Frying or broiling with it can be problematic because it has a low smoking point; so using a light olive oil with a higher smoking point is best for baking and cooking. I find it at the regular grocery store (not Whole Foods). I use one made in Italy.

You could also use another high smoking point oil instead, such as Canola, sunflower or safflower oil.


Fatima said...

Thanks, Karina. I went to my neighborhood grocery store and found it :)

sioban said...

Hi Karina,

Sorry if you have answered this question before. I hunted around a bit and couldn't find this answer: in your experience with Pamela's cake mixes, can you double the recipe? And if so, do you have any tips for success? I need to make a large birthday cake.
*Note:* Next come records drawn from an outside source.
(* ===== verification/CatalogService.v ===== *)
(** * CatalogService: card products, clients and account references

    [internal/catalog/service.go]: reads, and creation and change under an
    idempotency record with one audit event. *)

From S2P Require Import Prelude Json Domain Stores Uuid Vault World ShardTx Idempotency AuthTypes CatalogStore.
Open Scope string_scope.
Open Scope list_scope.
Open Scope Z_scope.

Definition catalog_replayLifetime : Z := 7 * 24 * hour.
Definition catalog_problem (status : Z) (code detail : string) : error := ErrProblem status code detail.
Definition catalog_marshalItems {A} (encode : A -> json) (m : M (list A)) : M (list json) :=
  items ← m; mret (List.map encode items).

Definition unsupported_kind (kind : string) : error := ErrMsg ("unsupported reference kind " +:+ encode_string kind).

Definition ListReference (bank kind : string) : M (list json) :=
  if kind == "card-products" then catalog_marshalItems CardProduct_json (reader_CardProducts bank)
  else if kind == "clients" then catalog_marshalItems Client_json (reader_Clients bank)
  else if kind == "account-references" then catalog_marshalItems AccountReference_json (reader_AccountReferences bank)
  else throw (unsupported_kind kind).

Definition GetReference (bank kind id : string) : M json :=
  if kind == "card-products" then value ← reader_CardProduct bank id; mret (CardProduct_json value)
  else if kind == "clients" then value ← reader_Client bank id; mret (Client_json value)
  else if kind == "account-references" then value ← reader_AccountReference bank id; mret (AccountReference_json value)
  else throw (unsupported_kind kind).

Definition referenceAudit (principal : Principal) (bank action kind resourceID requestID : string) : ReferenceAudit :=
  let actorEntityID := if Principal_Role principal == "bank_operator" then Principal_EntityID principal else "" in
  MkReferenceAudit bank (Principal_UserID principal) (Principal_Role principal) actorEntityID action kind resourceID requestID.

Section Service.
Context (hmac : string -> string -> string) (fingerprinter : Fingerprinter).

(** [claim]: the stored response, when the request is a repetition. *)
Definition catalog_claim (bank scope key body : string) : M (option json) :=
  now ← time_now;
  r ← try (ClaimIdempotency (MkShardIdempotencyClaim bank scope key (Fingerprint hmac fingerprinter body) now
             (now + catalog_replayLifetime)));
  match r with
  | inl err =>
      if errors_is err ErrIdempotencyConflict then
        throw (catalog_problem 409 "idempotency_conflict" "Idempotency-Key was previously used for a different request.")
      else throw err
  | inr replay => mret (if ShardIdempotencyReplay_Found replay then Some (ShardIdempotencyReplay_Response replay) else None)
  end.

Definition mutate (principal : Principal) (bank kind key : string) (input : json) (requestID : string)
    (create : M (json * string)) : M json :=
  let body := json_encode input in
  beginTenant bank ;;
  with_defer shard_rollback (
    let scope := kind +:+ ".create.actor." +:+ Principal_UserID principal in
    replay ← catalog_claim bank scope key body;
    match replay with
    | Some replay => mret replay
    | None =>
        ri ← create;
        let '(raw, id) := ri in
        RecordReferenceAudit (referenceAudit principal bank (kind +:+ ".create") kind id requestID) ;;
        FinishIdempotency bank scope key 201 raw id (Principal_UserID principal) ;;
        shard_commit ;;
        mret raw
    end).

Definition patch (principal : Principal) (bank kind id key : string) (input : json) (requestID : string)
    (patch : M (option json)) : M json :=
  let body := json_encode input in
  beginTenant bank ;;
  with_defer shard_rollback (
    let scope := kind +:+ ".patch." +:+ id +:+ ".actor." +:+ Principal_UserID principal in
    replay ← catalog_claim bank scope key body;
    match replay with
    | Some replay => mret replay
    | None =>
        r ← patch;
        match r with
        | None => throw (catalog_problem 404 "not_found" "The requested resource does not exist.")
        | Some raw =>
            RecordReferenceAudit (referenceAudit principal bank (kind +:+ ".patch") kind id requestID) ;;
            FinishIdempotency bank scope key 200 raw id (Principal_UserID principal) ;;
            shard_commit ;;
            mret raw
        end
    end).

Definition CreateCardProductWorkflow (principal : Principal) (bank key productCode name status : string)
    (configuration : json) (requestID : string) : M json :=
  mutate principal bank "card-products" key
    (JObj [("product_code", JStr productCode); ("name", JStr name); ("status", JStr status); ("configuration", configuration)])
    requestID
    (product ← CreateCardProduct bank (MkCardProductCreate productCode name status configuration (Principal_UserID principal));
     mret (CardProduct_json product, CardProduct_ID product)).

Definition CreateClientWorkflow (principal : Principal) (bank key external : string) (display : option string)
    (requestID : string) : M json :=
  mutate principal bank "clients" key
    (JObj [("external_client_ref", JStr external); ("display_name", JOptStr display)]) requestID
    (client ← CreateClient bank (MkClientCreate external display (Principal_UserID principal));
     mret (Client_json client, Client_ID client)).

Definition CreateAccountReferenceWorkflow (principal : Principal) (bank key clientID external requestID : string) : M json :=
  mutate principal bank "account-references" key
    (JObj [("client_id", JStr clientID); ("external_account_ref", JStr external)]) requestID
    (account ← CreateAccountReference bank (MkAccountReferenceCreate clientID external (Principal_UserID principal));
     mret (AccountReference_json account, AccountReference_ID account)).

Definition PatchCardProductWorkflow (principal : Principal) (bank id key : string) (name status : option string)
    (configuration : option json) (requestID : string) : M json :=
  patch principal bank "card-products" id key
    (JObj [("name", JOptStr name); ("status", JOptStr status); ("configuration", default JNull configuration)]) requestID
    (r ← UpdateCardProduct bank id (MkCardProductPatch name status configuration (Principal_UserID principal));
     mret (CardProduct_json <$> r)).

Definition PatchClientWorkflow (principal : Principal) (bank id key : string) (display : option string) (requestID : string)
    : M json :=
  patch principal bank "clients" id key (JObj [("display_name", JOptStr display)]) requestID
    (r ← UpdateClient bank id (MkClientPatch display (Principal_UserID principal)); mret (Client_json <$> r)).

Definition PatchAccountReferenceWorkflow (principal : Principal) (bank id key clientID requestID : string) : M json :=
  patch principal bank "account-references" id key (JObj [("client_id", JStr clientID)]) requestID
    (r ← UpdateAccountReference bank id (MkAccountReferencePatch clientID (Principal_UserID principal));
     mret (AccountReference_json <$> r)).
End Service.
Love your blog. I've been using it as reference for a couple of years now. Useful information and very nicely laid out, too.

sari said...

Karina, you are angel!

I've been celiac for several years, but only recently did I realise that the painful stomache aches that I've been having on and off are due to an egg intolerance, and, very likely, to a legume intolerance too. I have been married for almost a year, having been spoiled until then by not having to lift a finger in the kitchen. In addition, I am a physics student, so the time and budget I have for cooking is very limited. Learning to cook on my own has been mostly disastrous...
I'm pregnant now, on top of all that, and I've been breaking my head trying to get all the nutrients I need, and squeeze some pleasure out of them somehow.
Thank heavens for your beautiful and inspiring site!
I just finished making one of your gluten-dairy-egg free breads (with several adaptations)... half the loaf has already disappeared!

Lynne said...

Thrilled to have baking options again after a year of no breads/crackers/etc!
My question is on how to use natural sugar substitutes, as I am also a diabetic and can not use honey/ agave/ maple syrup or other high carb substitutes.
Any suggestions on how to successfully bake with xylitol/ stevia/ mesquite...other suggestions?
Thanks so much for a safe return to breads!!